I was eating organic foods, and I cut out sugar and alcohol. I would make bargains with the Universe to please help me have another child. If someone told me I needed to stand on my head all day, I would have done it.
After three cycles, we fell pregnant but I miscarried at eight weeks.
I underwent a battery of tests to see if there was an underlying issue with my body. There was nothing glaringly obvious. A small possibility of pre-diabetes, but no natural killer cells, no genetics blips, nothing.
I had one more unsuccessful cycle that year, and I continued trying for two more years.
August 2011 I registered a positive pregnancy test, but then I bled as normal. This is known as a chemical pregnancy. I tried two more times after that and then we were done.

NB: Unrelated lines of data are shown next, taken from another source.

(** One transition of a suspended handler: the awaited operation takes
    place and the continuation runs up to the next [await].  Where the
    continuation touches the rooms or emits to sockets (the webhook and
    join handlers) the store operation and the continuation are two
    transitions, so that other handlers can run in between. *)
Definition resume (e : Env) (t : Task) (σ : Server) : Server * list Task :=
  match t with
  (* app.post('/new') *)
  | New_insertOne conn req_protocol req_host id doc =>
      if dbOk e && bool_decide (endpointsCollection (db σ) !! id = None)
      then respond conn
             (json 200 (json_created
                          (req_protocol +:+ "://" +:+ req_host +:+ "/" +:+ id)
                          id (name doc)))
             (with_db (λ d, set_endpoints (<[id := doc]> (endpointsCollection d)) d) σ)
      else respond conn (json 500 (json_error "Failed to create endpoint.")) σ
  (* app.delete('/endpoints/:id') *)
  | Delete_deleteOne conn id =>
      if dbOk e
      then (with_db (λ d, set_endpoints (delete id (endpointsCollection d)) d) σ,
            [Delete_deleteMany conn id])
      else respond conn (json 500 (json_error "Failed to delete endpoint.")) σ
  | Delete_deleteMany conn id =>
      if dbOk e
      then respond conn (json 200 json_success)
             (log (DeletedRequests id)
                (with_db (λ d, set_requests
                            (Mongo.deleteMany (Mongo.on_endpoint id)
                               (requestsCollection d)) d) σ))
      else respond conn (json 500 (json_error "Failed to delete endpoint.")) σ
  (* app.all('/:id') *)
  | Webhook_findOne conn id req =>
      if dbOk e
      then (σ, [Webhook_found conn id req (endpointsCollection (db σ) !! id)])
      else respond conn (send 500 "Internal Server Error") σ
  | Webhook_found conn id req endpointExists =>
      match endpointExists with
      | None => respond conn (send 404 "Endpoint not found") σ
      | Some ep =>
          (σ, [Webhook_insertOne conn id req ep
                 {| endpointId := id;
                    d_method := method req;
                    d_headers := headers req;
                    d_body := body req;
                    d_query := query req;
                    timestamp := now e |}])
      end
  | Webhook_insertOne conn id req ep dat =>
      if dbOk e
      then
        let requestId := nextObjectId (db σ) in
        (log (Inserted {| _id := requestId; data := dat |})
           (with_db (insertOne_request dat) σ),
         [Webhook_inserted conn id req ep dat requestId])
      else respond conn (send 500 "Internal Server Error") σ
  | Webhook_inserted conn id req ep dat requestId =>
      let σ1 :=
        log (RoomEmit id (room σ id)
               (new_request (format {| _id := requestId; data := dat |}))) σ in
      let notification :=
        match createdBy ep with
        | Some owner =>
            if String.eqb owner "" then []
            else [sendWebhookNotification
                    {| creatorEmail := owner; n_endpointId := id;
                       requestData := dat; n_req := Some req |} None]
        | None => []
        end in
      (log (Respond conn (acknowledge req requestId)) σ1, notification)
  (* socket.on('join') *)
  | Join_findOne s id =>
      if dbOk e
      then (σ, [Join_found s id (endpointsCollection (db σ) !! id)])
      else socket_emit s (error "Internal server error") σ
  | Join_found s id endpointExists =>
      match endpointExists with
      | None => socket_emit s (error "Endpoint not found") σ
      | Some _ => (socket_join s id σ, [Join_find s id])
      end
  | Join_find s id =>
      if dbOk e
      then
        let recentRequests := Mongo.recent id (requestsCollection (db σ)) in
        (log (SnapshotRead s id recentRequests) σ,
         [Join_emit s id recentRequests])
      else socket_emit s (error "Internal server error") σ
  | Join_emit s id recentRequests =>
      socket_emit s (init_requests (format <$> recentRequests)) σ
  (* app.post('/api/notifications/enable') *)
  | Enable_sub conn user notif =>
      if dbOk e
      then
        let σ1 := with_db (λ d, set_userSettings
                             (Mongo.upsert (sub user) (set_enabled notif)
                                (userSettings d)) d) σ in
        if has_work_email user then (σ1, [Enable_email conn user notif])
        else respond conn (json 200 json_success) σ1
      else respond conn (json 500 (json_error "Failed to enable notifications")) σ
  | Enable_email conn user notif =>
      if dbOk e
      then respond conn (json 200 json_success)
             (with_db (λ d, set_userSettings
                         (Mongo.upsert (default "" (email user))
                            (set_enabled notif) (userSettings d)) d) σ)
      else respond conn (json 500 (json_error "Failed to enable notifications")) σ
  (* app.post('/api/notifications/disable') *)
  | Disable_sub conn user =>
      if dbOk e
      then
        let σ1 := with_db (λ d, set_userSettings
                             (Mongo.upsert (sub user) set_disabled
                                (userSettings d)) d) σ in
        if has_work_email user then (σ1, [Disable_email conn user])
        else respond conn (json 200 json_success) σ1
      else respond conn (json 500 (json_error "Failed to disable notifications")) σ
  | Disable_email conn user =>
      if dbOk e
      then respond conn (json 200 json_success)
             (with_db (λ d, set_userSettings
                         (Mongo.upsert (default "" (email user))
                            set_disabled (userSettings d)) d) σ)
      else respond conn (json 500 (json_error "Failed to disable notifications")) σ
  (* app.post('/api/notifications/email') *)
  | SetEmail_deleteMany conn user addr =>
      if dbOk e
      then (with_db (λ d, set_userSettings
                       (Mongo.deleteMany (stale user addr) (userSettings d)) d) σ,
            [SetEmail_sub conn user addr])
      else respond conn (json 500 (json_error "Failed to save notification email")) σ
  | SetEmail_sub conn user addr =>
      if dbOk e
      then
        let σ1 := with_db (λ d, set_userSettings
                             (Mongo.upsert (sub user) (set_notificationEmail addr)
                                (userSettings d)) d) σ in
        if has_work_email user then (σ1, [SetEmail_email conn user addr])
        else respond conn (json 200 (json_success_email addr)) σ1
      else respond conn (json 500 (json_error "Failed to save notification email")) σ
  | SetEmail_email conn user addr =>
      if dbOk e
      then respond conn (json 200 (json_success_email addr))
             (with_db (λ d, set_userSettings
                         (Mongo.upsert (default "" (email user))
                            (set_notificationEmail addr) (userSettings d)) d) σ)
      else respond conn (json 500 (json_error "Failed to save notification email")) σ
  (* sendWebhookNotification: every failure is caught and swallowed *)
  | Notify_byGoogleUserId a g =>
      if dbOk e
      then
        match Mongo.findOne (by_userId g) (userSettings (db σ)) with
        | Some u => (σ, notify_settled a (Some u))
        | None => (σ, [Notify_byNotificationEmail a])
        end
      else (σ, [])
  | Notify_byNotificationEmail a =>
      if dbOk e
      then
        match Mongo.findOne (by_notificationEmail (creatorEmail a))
                (userSettings (db σ)) with
        | Some u => (σ, notify_settled a (Some u))
        | None => (σ, [Notify_byCreatorEmail a])
        end
      else (σ, [])
  | Notify_byCreatorEmail a =>
      if dbOk e
      then (σ, notify_settled a
                 (Mongo.findOne (by_userId (creatorEmail a))
                    (userSettings (db σ))))
      else (σ, [])
  | Notify_endpoint a notif =>
      if dbOk e
      then if transporter σ then (σ, [Notify_sendMail (mail σ a notif)])
           else (σ, [])
      else (σ, [])
  | Notify_sendMail m =>
      (log (SendMail m (mailOk e)) σ, [])
  end.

From the very beginning of the inseminations I had done 21 rounds, and we were emotionally, physically and financially spent. I hadn’t been working because the endless rounds of appointments don’t leave much time in your schedule.
I’m so grateful for the son I have, and I’m grateful for the opportunity available to me to give it everything we had to try for another child.
I think after spending so much time at the clinic and becoming friends with the nurses they were as disappointed as we were at the outcome, but I know there is not a stone we left unturned, or a path unexplored.
This is just some people’s reality of IVF.